The effects of a polymerized bovine hemoglobin-based oxygen carrier (HBOC) and two derivatives on arteriolar vasoactivity and tissue oxygen tension were explored by administering HBOC in a dose-response fashion to normovolemic rats. The effect of oxygen affinity (P50) and viscosity was also explored, where the P50 and viscosity of the parent compound (HBOC-201) and its modifications (MP50 and LP50A) were as follows 40mmHg and 3.0cP (HBOC-20l); 18mmHg and 4.4cP (MP50); and 17mmHg and 12.1cP (LP50A).

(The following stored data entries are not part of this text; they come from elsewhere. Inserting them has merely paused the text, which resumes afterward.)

Lemma X16_queue_enqueue_witness :
  queue_wf (DS.Queue.mk 2 2 1 0 [DS.PyInt 7; DS.PyInt 5]) /\
  exists q',
    DS.Queue.enqueue (DS.PyInt 9)
      (DS.Queue.mk 2 2 1 0 [DS.PyInt 7; DS.PyInt 5]) = (DS.Ok tt, q') /\
    queue_wf q' /\
    DS.Queue.elements q'
      = (DS.Ok ([DS.PyInt 5; DS.PyInt 7] ++ [DS.PyInt 9]), q') /\
    DS.Queue.__len__ q' = (DS.Ok (2 + 1), q') /\
    DS.Queue.capacity q' = 2 * 2.
Proof.
  assert (H1 : queue_wf (DS.Queue.mk 2 2 1 0 [DS.PyInt 7; DS.PyInt 5]))
    by (unfold queue_wf; simpl; split_and!; (lia || reflexivity)).
  split; [exact H1|].
  exact (X16_queue_enqueue _ (DS.PyInt 9) H1).
Defined.

(** X17. [Queue.dequeue] and [Queue.peek] raise [IndexError] on an empty
    queue and leave it as it is. On a non-empty well-formed queue both
    return the item at the front, the one enqueued earliest among those
    stored: [peek] leaves the queue unchanged, [dequeue] removes that one
    item, keeps the capacity, and leaves the others in their order. *)
Theorem X17_queue_dequeue_and_peek (q : DS.Queue.t) :
  queue_wf q ->
  match queue_contents q with
  | [] =>
      DS.Queue.dequeue q = (DS.Err DS.IndexError, q) /\
      DS.Queue.peek q = (DS.Err DS.IndexError, q)
  | x :: rest =>
      DS.Queue.peek q = (DS.Ok x, q) /\
      exists q',
        DS.Queue.dequeue q = (DS.Ok x, q') /\
        queue_wf q' /\
        DS.Queue.elements q' = (DS.Ok rest, q') /\
        DS.Queue.capacity q' = DS.Queue.capacity q
  end.
Proof.
  intros Hwf. pose proof (queue_contents_length q) as Hl.
  pose proof Hwf as (_ & Hsize & _).
  destruct (queue_contents q) as [|x rest] eqn:Hc.
  - apply queue_empty_run. simpl in Hl. lia.
  - destruct (queue_dequeue_run q Hwf) as (q' & Hrun & Hpeek & Hwf' & Hc' & _ & Hcap);
      [simpl in Hl; lia|].
    rewrite Hc in Hc'. injection Hc' as -> ->.
    split; [done|]. exists q'. split_and!; try done.
    by rewrite queue_elements_run.
Qed.

Lemma X17_queue_dequeue_and_peek_witness :
  queue_wf (DS.Queue.mk 3 2 2 0 [DS.PyInt 7; DS.PyNone; DS.PyInt 5]) /\
  DS.Queue.peek (DS.Queue.mk 3 2 2 0 [DS.PyInt 7; DS.PyNone; DS.PyInt 5])
    = (DS.Ok (DS.PyInt 5),
       DS.Queue.mk 3 2 2 0 [DS.PyInt 7; DS.PyNone; DS.PyInt 5]) /\
  exists q',
    DS.Queue.dequeue (DS.Queue.mk 3 2 2 0 [DS.PyInt 7; DS.PyNone; DS.PyInt 5])
      = (DS.Ok (DS.PyInt 5), q') /\
    queue_wf q' /\
    DS.Queue.elements q' = (DS.Ok [DS.PyInt 7], q') /\
    DS.Queue.capacity q' = 3.
Proof.
  assert (H1 : queue_wf
                 (DS.Queue.mk 3 2 2 0 [DS.PyInt 7; DS.PyNone; DS.PyInt 5]))
    by (unfold queue_wf; simpl; split_and!; (lia || reflexivity)).
  split; [exact H1|].
  exact (X17_queue_dequeue_and_peek _ H1).
Defined.

(** X18. A [Queue] is first-in first-out. Starting from [Queue(c)] with
    [c >= 1], the loop [for x in xs: queue.enqueue(x)] never raises,
    whatever the number of items and of resizes; afterwards the queue
    lists exactly [xs], and [len(xs)] calls of [dequeue] return the items
    of [xs] in the order they were enqueued and leave the queue empty. *)
Theorem X18_queue_first_in_first_out (c : Z) (xs : list Z) :
  1 <= c ->
  exists q1 q2,
    DS.for_ xs (fun x (_ : unit) => DS.Queue.enqueue (DS.PyInt x)) tt
      (DS.Queue.__init__ c) = (DS.Ok tt, q1) /\
    DS.Queue.elements q1 = (DS.Ok (DS.PyInt <$> xs), q1) /\
    DS.Queue.__len__ q1 = (DS.Ok (Z.of_nat (length xs)), q1) /\
    DS.for_ (range 0 (Z.of_nat (length xs)))
      (fun (_ : Z) out =>
         DS.bind DS.Queue.dequeue (fun x => DS.ret (out ++ [x])))
      [] q1 = (DS.Ok (DS.PyInt <$> xs), q2) /\
    DS.Queue.is_empty q2 = (DS.Ok true, q2).
Proof.
  intros Hc. destruct (queue_init_wf c Hc) as [Hwf0 Hc0].
  destruct (queue_enqueue_all xs _ Hwf0) as (q1 & Hrun1 & Hwf1 & Hc1).
  rewrite Hc0, app_nil_l in Hc1.
  destruct (queue_dequeue_all (range 0 (Z.of_nat (length xs)))
              (DS.PyInt <$> xs) [] [] q1 Hwf1) as (q2 & Hrun2 & Hwf2 & Hc2).
  { unfold range. rewrite length_seqZ, length_fmap. lia. }
  { by rewrite app_nil_r. }
  pose proof (queue_contents_length q1) as Hl1.
  pose proof (queue_contents_length q2) as Hl2.
  rewrite Hc1, length_fmap in Hl1. rewrite Hc2 in Hl2. simpl in Hl2.
  pose proof Hwf1 as (_ & Hs1 & _). pose proof Hwf2 as (_ & Hs2 & _).
  exists q1, q2. split_and!; try done.
  - by rewrite queue_elements_run, Hc1.
  - unfold DS.Queue.__len__, DS.field. do 2 f_equal. lia.
  - unfold DS.Queue.is_empty. ds_step. unfold DS.ret. do 2 f_equal.
    apply Z.eqb_eq. lia.
Qed.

Anesthetized male Sprague-Dawley rats (N=32) were randomized to receive one of the HBOC solutions, and were administered four infusions that increased in concentration for each dose (2, 22, 230 and 780mg/kg, IV). Data were compared to rats receiving an equivalent volume for each of the four infusions (0.4, 0.4, 3.8, 13.1ml/kg, IV) of iso-oncotic 5.9% human serum albumin (HSA). Increasing doses of either HBOC solutions or HSA were associated with increasing MAP. Doses 3 and 4 of HBOC-201, MP50 and HSA produced significant increases in MAP, whereas similar increases began at a lower dose (Dose 2) with LP50A. There were no significant changes in arteriolar diameters at any dose for any group. Interstitial partial pressure of oxygen (ISF PO2) remained unchanged for HBOC-201, MP50 and HSA, but LP50A caused a significant decrease in ISF PO2 compared to baseline after Doses 3 and 4. In conclusion, there was no evidence that HBOC-201 would perform better with increased oxygen affinity (40 to 18mmHg) or viscosity (3.0 to 4.4cP).